> What is needed: Could you write out all the records once more, exactly?

*** Material shown ***

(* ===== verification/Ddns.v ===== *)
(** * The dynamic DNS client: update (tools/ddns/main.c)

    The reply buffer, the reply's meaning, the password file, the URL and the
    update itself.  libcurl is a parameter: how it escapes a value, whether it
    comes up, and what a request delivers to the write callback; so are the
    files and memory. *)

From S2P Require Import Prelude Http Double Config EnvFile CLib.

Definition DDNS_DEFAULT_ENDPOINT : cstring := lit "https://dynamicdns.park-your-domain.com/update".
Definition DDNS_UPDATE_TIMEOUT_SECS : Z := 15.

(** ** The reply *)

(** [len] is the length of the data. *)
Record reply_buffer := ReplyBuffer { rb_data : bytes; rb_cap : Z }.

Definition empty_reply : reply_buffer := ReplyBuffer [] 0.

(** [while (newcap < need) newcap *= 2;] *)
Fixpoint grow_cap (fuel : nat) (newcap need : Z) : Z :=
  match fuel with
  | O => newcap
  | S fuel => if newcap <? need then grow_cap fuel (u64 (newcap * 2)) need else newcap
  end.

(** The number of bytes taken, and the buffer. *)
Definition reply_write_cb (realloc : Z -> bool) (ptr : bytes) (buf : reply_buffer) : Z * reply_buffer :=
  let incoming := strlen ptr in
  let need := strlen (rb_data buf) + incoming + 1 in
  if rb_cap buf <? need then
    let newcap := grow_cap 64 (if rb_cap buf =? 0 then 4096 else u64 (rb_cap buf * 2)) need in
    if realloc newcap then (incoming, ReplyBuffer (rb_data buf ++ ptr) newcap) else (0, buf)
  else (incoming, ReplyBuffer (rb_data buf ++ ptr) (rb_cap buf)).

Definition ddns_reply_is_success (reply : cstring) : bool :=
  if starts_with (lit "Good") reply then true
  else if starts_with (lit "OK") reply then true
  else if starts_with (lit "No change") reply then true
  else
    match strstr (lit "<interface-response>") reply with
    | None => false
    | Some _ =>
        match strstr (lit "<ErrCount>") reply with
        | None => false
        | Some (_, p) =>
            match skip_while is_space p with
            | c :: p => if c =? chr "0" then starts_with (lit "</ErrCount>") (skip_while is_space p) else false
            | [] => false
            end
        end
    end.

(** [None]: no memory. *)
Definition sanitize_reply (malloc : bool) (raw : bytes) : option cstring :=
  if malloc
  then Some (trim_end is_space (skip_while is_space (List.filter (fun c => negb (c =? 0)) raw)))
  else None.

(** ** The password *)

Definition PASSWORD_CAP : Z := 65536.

*** End of Material shown ***

> Answer space:
(* ===== verification/Ddns.v ===== *)
(** * The dynamic DNS client: update (tools/ddns/main.c)

    The reply buffer, the reply's meaning, the password file, the URL and the
    update itself.  libcurl is a parameter: how it escapes a value, whether it
    comes up, and what a request delivers to the write callback; so are the
    files and memory. *)

From S2P Require Import Prelude Http Double Config EnvFile CLib.

Definition DDNS_DEFAULT_ENDPOINT : cstring := lit "https://dynamicdns.park-your-domain.com/update".
Definition DDNS_UPDATE_TIMEOUT_SECS : Z := 15.

(** ** The reply *)

(** [len] is the length of the data. *)
Record reply_buffer := ReplyBuffer { rb_data : bytes; rb_cap : Z }.

Definition empty_reply : reply_buffer := ReplyBuffer [] 0.

(** [while (newcap < need) newcap *= 2;] *)
Fixpoint grow_cap (fuel : nat) (newcap need : Z) : Z :=
  match fuel with
  | O => newcap
  | S fuel => if newcap <? need then grow_cap fuel (u64 (newcap * 2)) need else newcap
  end.

(** The number of bytes taken, and the buffer. *)
Definition reply_write_cb (realloc : Z -> bool) (ptr : bytes) (buf : reply_buffer) : Z * reply_buffer :=
  let incoming := strlen ptr in
  let need := strlen (rb_data buf) + incoming + 1 in
  if rb_cap buf <? need then
    let newcap := grow_cap 64 (if rb_cap buf =? 0 then 4096 else u64 (rb_cap buf * 2)) need in
    if realloc newcap then (incoming, ReplyBuffer (rb_data buf ++ ptr) newcap) else (0, buf)
  else (incoming, ReplyBuffer (rb_data buf ++ ptr) (rb_cap buf)).

Definition ddns_reply_is_success (reply : cstring) : bool :=
  if starts_with (lit "Good") reply then true
  else if starts_with (lit "OK") reply then true
  else if starts_with (lit "No change") reply then true
  else
    match strstr (lit "<interface-response>") reply with
    | None => false
    | Some _ =>
        match strstr (lit "<ErrCount>") reply with
        | None => false
        | Some (_, p) =>
            match skip_while is_space p with
            | c :: p => if c =? chr "0" then starts_with (lit "</ErrCount>") (skip_while is_space p) else false
            | [] => false
            end
        end
    end.

(** [None]: no memory. *)
Definition sanitize_reply (malloc : bool) (raw : bytes) : option cstring :=
  if malloc
  then Some (trim_end is_space (skip_while is_space (List.filter (fun c => negb (c =? 0)) raw)))
  else None.

(** ** The password *)

Definition PASSWORD_CAP : Z := 65536.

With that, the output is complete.